Molecular typing of blood group genes in diagnostics

Abstract

The molecular basis associated with the expression of all blood group antigens in the 43 blood group systems recognized by the International Society of Blood Transfusion (ISBT) was established and most are due to single nucleotide variations (SNVs). This allowed the development of a plethora of DNA tests to predict blood group antigens. Molecular typing of blood group genes in diagnostics facilitates the resolution of clinical problems that cannot be addressed by hemagglutination.
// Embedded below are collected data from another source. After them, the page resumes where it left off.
(* ===== verification/MobileProps.v ===== *)
(** What the mobile money bridge guarantees: every transaction stands on an exchange with
    the provider, and a key that has one never asks the provider again. *)
From S2P Require Export MobileMoney Demo.
From stdpp Require Import options.
From Stdlib Require Import Ascii.
#[local] Set Default Proof Using "Type*".
Open Scope Z_scope.
Local Open Scope go_scope.

Module mobileprops.
Import mobilemoney.

Section bridge.
Context {CL : ColumnLib} {FL : GoFloatConv} {ML : MPesaLib}.
Variables (registry : option (gmap string provider)).
Abbreviation exchange := (mpesa_call * http_reply)%type (only parsing).

(** ** What an exchange says *)
Definition good_answer (l : list exchange) (c : mpesa_call) (body : string) : Prop :=
  exists status, status < 400 /\ (c, Answer status body) ∈ l.
(** The provider took a request for this phone and this reference. *)
Definition accepted (l : list exchange) (d : Direction) (amount : Z) (phone reference ref : string) : Prop :=
  match d with
  | DirectionOnramp => exists token at_ body, good_answer l (STKPush token amount phone reference at_) body /\ stk_Unmarshal body = Some (ref, "0"%string)
  | DirectionOfframp => exists token body, good_answer l (B2C token amount phone reference) body /\ b2c_Unmarshal body = Some (ref, "0"%string)
  end.
(** The provider said of a reference how it ended. *)
Definition reported (l : list exchange) (ref : string) (st : Status) (reason : option string) : Prop :=
  exists token at_ body code desc, good_answer l (STKQuery token ref at_) body /\ query_Unmarshal body = Some (code, desc) /\
    st = st_Status (status_of_code ref code desc) /\ reason = reason_of (status_of_code ref code desc).
Definition asked (l : list exchange) (t : Transaction) : Prop :=
  accepted l (t_Direction t) (f64_to_int64 (t_Amount t)) (t_PhoneNumber t) (t_IdempotencyKey t) (t_ProviderRef t) /\
  t_Status t = StatusPending.
(** What stands behind a row: its amount is that of the request as the column keeps it. *)
Definition backed (l : list exchange) (t : Transaction) : Prop :=
  (exists amount, numeric_column amount = Some (t_Amount t) /\
    accepted l (t_Direction t) (f64_to_int64 amount) (t_PhoneNumber t) (t_IdempotencyKey t) (t_ProviderRef t)) /\
  (t_Status t = StatusPending \/ reported l (t_ProviderRef t) (t_Status t) (t_FailureReason t)).

Lemma good_answer_mono l l' c b : good_answer l c b -> (forall x, x ∈ l -> x ∈ l') -> good_answer l' c b.
Proof. intros (st & ? & ?) Hl. exists st. auto. Qed.
Lemma accepted_mono l l' d a p k ref : accepted l d a p k ref -> (forall x, x ∈ l -> x ∈ l') -> accepted l' d a p k ref.
Proof.
  intros Ha Hl. destruct d; cbn in *.
  - destruct Ha as (tk & at_ & b & Hg & Hu). exists tk, at_, b. split; [by eapply good_answer_mono|done].
  - destruct Ha as (tk & b & Hg & Hu). exists tk, b. split; [by eapply good_answer_mono|done].
Qed.
Lemma reported_mono l l' ref st re : reported l ref st re -> (forall x, x ∈ l -> x ∈ l') -> reported l' ref st re.
Proof.
  intros (tk & at_ & b & code & desc & Hg & Hr) Hl. exists tk, at_, b, code, desc. split; [by eapply good_answer_mono|done].
Qed.
Lemma backed_mono l l' t : backed l t -> (forall x, x ∈ l -> x ∈ l') -> backed l' t.
Proof.
  intros [(a & Ha & Hacc) Hst] Hl. split; [exists a; split; [done|by eapply accepted_mono]|].
  destruct Hst as [?|Hr]; [by left|right; by eapply reported_mono].
Qed.

(** ** What a thread knows: the exchanges it made, and rows with their references *)
Record stage := { seen : list exchange; known : list (string * string) }.
Definition id_ref (t : Transaction) : string * string := (t_ID t, t_ProviderRef t).
Definition pre (X : Type) (e : mmE X) (s : stage) : Prop :=
  match e with
  | DB (QCreate t) => asked (seen s) t
  | DB (QUpdateStatus id st reason _) => exists ref, (id, ref) ∈ known s /\ reported (seen s) ref st reason
  | _ => True
  end.
Definition post (X : Type) (e : mmE X) (s : stage) : result X -> stage -> Prop :=
  match e in mmE X return result X -> stage -> Prop with
  | Do c => λ r s', s' = match r with Ok x => {| seen := (c, x) :: seen s; known := known s |} | _ => s end
  | DB q => match q in dbQ X return result X -> stage -> Prop with
            | QListPending _ => λ r s', s' = match r with Ok l => {| seen := seen s; known := map id_ref l ++ known s |} | _ => s end
            | _ => λ _ s', s' = s
            end
  | _ => λ _ s', s' = s
  end.
Abbreviation safely s p Q := (staged pre post s p Q).
Definition grows (s s' : stage) : Prop := known s' = known s /\ forall x, x ∈ seen s -> x ∈ seen s'.
#[local] Instance grows_preorder : PreOrder grows.
Proof. split; [by intros s; split|]. intros a b c [E1 H1] [E2 H2]. split; [congruence|auto]. Qed.

Ltac plain := apply staged_plain; [done|by intros|].

Lemma read_body_safely s f1 f2 f3 c : safely s (read_body f1 f2 f3 c) (λ s' r, grows s s' /\
  match r with Ok body => good_answer (seen s') c body | _ => True end).
Proof.
  unfold read_body. apply staged_try, staged_act; [done|]. intros r s' Hr. cbn in Hr. subst s'.
  destruct r as [x|e|]; cbn; [|by split..]. assert (grows s {| seen := (c, x) :: seen s; known := known s |}) as Hg.
  { split; [done|]. intros y Hy. by right. }
  destruct x as [e|st e|st b]; [by split..|]. destruct (400 <=? st) eqn:E; [by split|].
  split; [done|]. exists st. split; [lia|]. by left.
Qed.
Lemma token_safely s : safely s accessToken (λ s' _, grows s s').
Proof.
  unfold accessToken. apply staged_bind. plain. intros [kept|e|]; [|by split..]. apply staged_bind.
  destruct (bool_decide (kept.1 = "")%string); [|apply staged_bind; plain; intros [now|e|]; [|by split..];
    cbn [staged pret]; destruct (time_Before now kept.2); [by split|]];
  (apply staged_bind; eapply staged_mono; [apply read_body_safely|]; intros s' [b|e|] [Hg _]; [|done..];
   destruct (oauth_Unmarshal b) as [[token ex]|]; [|done]; apply staged_bind; plain; intros [now'|e|]; [|done..];
   apply staged_bind; plain; by intros []).
Qed.
Lemma doRequest_safely {A} s c (U : string -> option A) : safely s (doRequest c U) (λ s' r, grows s s' /\
  match r with Ok a => exists token body, good_answer (seen s') (c token) body /\ U body = Some a | _ => True end).
Proof.
  unfold doRequest. apply staged_bind. eapply staged_mono; [apply token_safely|]. intros s1 [tk|e|] Hg; [|by split..].
  apply staged_bind. eapply staged_mono; [apply read_body_safely|]. intros s2 [b|e|] [Hg2 Hb]; [|by split; [etrans|]..].
  destruct (U b) as [a|] eqn:Eu; cbn; (split; [by etrans|]); [|done]. by exists tk, b.
Qed.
They are useful to determine antigen types for which there is no typing reagents; to type patients who have been recently transfused or with warm auto antibodies; for definition of blood group variants; in prenatal testing; to search for rare blood types and to increase the reliability of repositories of antigen negative red blood cells (RBCs) for transfusion. This review summarizes the employment of molecular blood group typing and its benefits in diagnostics, especially in transfusion medicine and in maternal-fetal medicine. Advances in molecular methods have enabled the implementation of blood group genotyping in clinical laboratories changing work practices and revolutionizing the way transfusion is managed. The strength of next generation sequencing (NGS) of whole genomes or exomes or by targeting the specific blood group loci combined with pretransfusion serologic testing will enhance immunohematology in daily transfusion practice.